The Scottish Government is becoming responsible for some of the benefits previously delivered by the Department for Work and Pensions. As part of the work to prepare for this change, in 2017 the Scottish Government set up the Social Security Experience Panels. The Experience Panels are made up of people who have experience of at least one of the benefits that will be devolved to Scotland. The Scottish Government undertakes research with panel members to inform key decisions in the design of social security in Scotland. As hard to reach and marginalised groups are less likely to be visible in the Experience Panels, we have set up a programme of research for 'Seldom Heard Voices' to ensure these voices are included in the design of social security services.
There are four groups identified as 'Seldom Heard' in this research programme. They are Mobile Populations, Vulnerable Groups, End of Life, and Carers and Care Experienced. For each group two waves of fieldwork were undertaken.
This is the report for the two waves of the Mobile Populations strand. The group is divided into the following sub-groups: Gypsy/Travellers, refugees and seasonal migrant workers. It will highlight key barriers and challenges in accessing benefits faced by Mobile Populations participants, as identified through analysis of qualitative interviews. The report also discusses enablers or potential improvements which may support increased benefit uptake among this group.
General experiences of benefits
Research participants from the Mobile Populations strand had a strong reliance on council support workers, third sector organisations and/or informal support networks to navigate various aspects of the benefit system. This support was mainly for access to information on benefits and support to complete varied applications processes. Participants mostly had experience of applying for and receiving Universal Credit and Personal Independence Payment.
Mobile Population participants experienced common barriers and challenges with the benefit system.
Research participants felt they could not find correct information on benefits and eligibility from official government channels such Department for Work and Pensions and Jobcentre Plus. Many perceived the benefit system as complex and difficult to understand.
The structure and the wording of applications forms were perceived as repetitive, prescriptive and long. Some participants mentioned that the questions did not allow to convey additional information to explain the nuances of their particular circumstances. Some felt that forms were purposefully designed to make it hard to get successful benefit claims.
A few highlighted barriers to access information and apply for benefits online because they did not have internet access or digital devices.
Many participants reported long waiting times during the benefit application processes, in particular when claiming Universal Credit and disability related benefits. The long waiting times caused them financial difficulties such rent arrears, the need to use foodbanks, borrowing money to get by, getting emergency loans and/or homelessness.
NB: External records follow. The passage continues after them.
(* ===== verification/MpmcSpec.v ===== *)
(** MpmcSpec: what the bounded queue promises to any number of producers and
    consumers, and to a caller that is alone. *)
From S2P Require Import Prelude MpmcQueue MpmcInv.
Local Open Scope Z_scope.

Section steps.
Context {T : Type} (k : nat) (Hk : (1 ≤ k ≤ 32)%nat).
Implicit Types (q : Queue T) (s : System T) (p pos : Z) (t : nat) (c : cell_t T) (v : T).

Abbreviation N := (N k).
Abbreviation idx := (idx k).
Abbreviation inv := (inv k).
Abbreviation qe s := (enqueue_pos_ (queue_ s)).
Abbreviation qd s := (dequeue_pos_ (queue_ s)).

(** The cell of any position that was an enqueue position once. *)
Lemma cell_seen s S pos : inv s S → 0 ≤ pos ≤ qe s → ∃ p c, qe s - N ≤ p < qe s ∧
  (pos = qe s → p = qe s - N) ∧ (qe s - N ≤ pos < qe s → p = pos) ∧
  slot (queue_ s) pos = idx p ∧ buffer_ (queue_ s) !! idx p = Some c ∧
  cell_is k (log_ s) (qd s) p (S p) c ∧ 0 ≤ sequence c ≤ qe s + N.
Proof.
  intros HI Hpos. pose proof (N_bounds k Hk) as HN. pose proof (in_pos _ _ _ HI). pose proof (in_log _ _ _ HI).
  set (p := qe s - 1 - ((qe s - 1 - pos) mod N)). pose proof (Z.mod_pos_bound (qe s - 1 - pos) N ltac:(lia)) as Hm.
  assert (qe s - N ≤ p < qe s) as Hw by lia.
  assert (idx pos = idx p) as Ei.
  { unfold MpmcInv.idx. f_equal. unfold p. pose proof (Z.div_mod (qe s - 1 - pos) N ltac:(lia)) as Hd.
    replace (qe s - 1 - (qe s - 1 - pos) mod N) with (pos + ((qe s - 1 - pos) / N) * N) by lia.
    rewrite Z.mod_add; [done|lia]. }
  destruct (in_cells _ _ _ HI p Hw) as (c & Hl & Hc). exists p, c. split_and!; try done; try lia.
  - intros ->. unfold p. replace (qe s - 1 - qe s) with (-1) by lia.
    rewrite <- (Z.mod_unique (-1) N (-1) (N - 1)); lia.
  - intros Hin. apply (idx_inj k Hk (qe s - N)); [lia|lia|done].
  - by rewrite (slot_idx k Hk _ pos (in_mask _ _ _ HI)).
  - destruct (S p); simpl in Hc; destruct Hc as [? ->]; simpl; lia.
  - destruct (S p); simpl in Hc; destruct Hc as [? ->]; simpl; lia.
Qed.

Lemma small_pos s S : inv s S → qe s < kMaxPos → 0 ≤ qd s ∧ qd s ≤ qe s ∧ qe s + 1 < 2 ^ 64 ∧ qe s + N + 1 < kMaxPos + 2 ^ 40.
Proof. intros HI He. pose proof (N_bounds k Hk). pose proof (in_pos _ _ _ HI). unfold kMaxPos in *. lia. Qed.

(** The cell of a ticket of the window. *)
Lemma cell_mine s S p : inv s S → qe s - N ≤ p < qe s → ∃ c, cell_at (queue_ s) p = Ok c ∧
  slot (queue_ s) p = idx p ∧ cell_is k (log_ s) (qd s) p (S p) c.
Proof.
  intros HI Hp. destruct (in_cells _ _ _ HI p Hp) as (c & Hl & Hc). exists c.
  assert (slot (queue_ s) p = idx p) as E by apply (slot_idx k Hk _ p (in_mask _ _ _ HI)).
  unfold cell_at. rewrite E, (aget_some _ _ _ Hl). done.
Qed.

Definition step_ok s t spurious : Prop := runs (act (Step t spurious) s) (λ s', ∃ S', inv s' S').

(** A thread that is responsible for no ticket moves on. *)
Lemma go s S t x x' : inv s S → threads_ s !! t = Some x → ¬ owning x → thread_ok k (log_ s) (qe s) (qd s) S t x' →
  ∃ S', inv (mkSystem (queue_ s) (<[t:=x']> (threads_ s)) (log_ s) (taken_ s)) S'.
Proof. intros. exists S. by eapply inv_thread. Qed.

Ltac non_owner := eapply go; [done|done|by intros []|done].

(** What a thread sees in a cell. *)
Lemma enq_seq_step s S t v pos spurious : inv s S → threads_ s !! t = Some (EnqSeq v pos) → qe s < kMaxPos →
  step_ok s t spurious.
Proof.
  intros HI Ht He. destruct (small_pos s S HI He) as (H1 & H2 & H3 & H4). pose proof (N_bounds k Hk) as HN.
  pose proof (in_threads _ _ _ HI t _ Ht) as Hok. simpl in Hok.
  destruct (cell_seen s S pos HI Hok) as (p & c & Hw & Hp1 & Hp2 & Hsl & Hl & Hc & Hseq).
  unfold step_ok, act. rewrite Ht. unfold step, enqueue_step, cell_at. rewrite Hsl, (aget_some _ _ _ Hl), bind_ok.
  rewrite dif_spec by lia. rewrite !bind_ok. apply runs_ok.
  assert (∀ x', thread_ok k (log_ s) (qe s) (qd s) S t x' →
    ∃ S', inv (mkSystem (queue_ s) (<[t:=x']> (threads_ s)) (log_ s) (taken_ s)) S') as Hgo by (intros; non_owner).
  destruct (Z.eqb_spec (sequence c - pos) 0) as [E|E]; [|destruct (_ <? 0); by apply Hgo].
  apply Hgo. simpl. split; [done|]. intros Hpe. specialize (Hp1 Hpe). subst p. rewrite Hpe.
  destruct (S (qe s - N)) eqn:ES; simpl in Hc; destruct Hc as [? ->]; simpl in E; done || lia.
Qed.

Lemma deq_seq_step s S t pos spurious : inv s S → threads_ s !! t = Some (DeqSeq pos) → qe s < kMaxPos →
  step_ok s t spurious.
Proof.
  intros HI Ht He. destruct (small_pos s S HI He) as (H1 & H2 & H3 & H4). pose proof (N_bounds k Hk) as HN.
  pose proof (in_threads _ _ _ HI t _ Ht) as Hok. simpl in Hok. pose proof (in_capacity _ _ _ HI) as Hcap.
  destruct (cell_seen s S pos HI ltac:(lia)) as (p & c & Hw & Hp1 & Hp2 & Hsl & Hl & Hc & Hseq).
  unfold step_ok, act. rewrite Ht. unfold step, dequeue_step, cell_at. rewrite Hsl, (aget_some _ _ _ Hl), bind_ok.
  rewrite (uN_small 64 (pos + 1)), dif_spec by (unfold kMaxPos in *; lia). rewrite !bind_ok. apply runs_ok.
  assert (∀ x', thread_ok k (log_ s) (qe s) (qd s) S t x' →
    ∃ S', inv (mkSystem (queue_ s) (<[t:=x']> (threads_ s)) (log_ s) (taken_ s)) S') as Hgo by (intros; non_owner).
  destruct (Z.eqb_spec (sequence c - (pos + 1)) 0) as [E|E]; [|destruct (_ <? 0); by apply Hgo].
  apply Hgo. simpl. split; [done|]. intros Hpd.
  destruct (decide (pos = qe s)) as [Hpe|Hpe].
  - exfalso. specialize (Hp1 Hpe). destruct (S p); simpl in Hc; destruct Hc as [? ->]; simpl in E; lia.
  - specialize (Hp2 ltac:(lia)). subst p. split; [lia|].
    destruct (S pos); simpl in Hc; destruct Hc as [? ->]; simpl in E; done || lia.
Qed.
Participants who had experience of claiming Universal Credit commonly held negative views towards it. They highlighted challenges around complex online processes and negative views towards the amount of their Universal Credit payment, as they felt it did not cover a minimum standard of living.
Participants from the Mobile Populations group reported feeling stigmatised, misunderstood, judged and discriminated against by the DWP and Jobcentre Plus staff. Many indicated that there is stigma attached when applying for benefits. They also felt discriminated against by benefit staff as a result of their origin i.e. being a Gypsy/Traveller, a refugee or a European citizen.
Positive experiences (enablers) and views on how the benefit system can be improved were identified by the Mobile Populations group.
Participants stressed that the benefit system needs to be compassionate on their support of benefit applicants. Several participants emphasised the need for benefit staff to be suitably trained to understand the specific circumstances of different groups. Many highlighted the need for benefit staff to be aware of mental health conditions and experiences of trauma when interacting with clients. Some also mentioned the need for staff to be approachable, empathetic, patient and friendly when communicating information and supporting participants with application processes.
Third sector organisations which advocate and work on the specific needs of Mobile Population groups contributed to positive experiences with the benefit system. Many participants perceived these organisations as a trustworthy source for information and support. Some participants highlighted the key role of council support workers and Gypsy/Traveller liaison officers for information and support to navigate the benefit system.
Participants said that they would like communication on information and applications of benefits using various methods suited to their individual circumstances and preferences.
Many said that they preferred to access support face-to-face. They mentioned this support can be provided in a specific location, local libraries or at home. They felt that face-to-face communication will ensure they are given the correct information and support to complete forms. Refugees and seasonal migrant worker participants highlighted the support they required from translators and interpreters during those face to face appointments so they can explain their particular circumstances clearer.
Some participants mentioned that benefit system needs to be designed with more flexibility. It should be able to consider their specific and complex situations and to be able to deal with sudden changes of circumstances of clients.
Some participants suggested that application processes need to be simplified. This included making application forms simpler. Some suggested shortening waiting times of application processes and payments so they could help clients to avoid financial difficulties.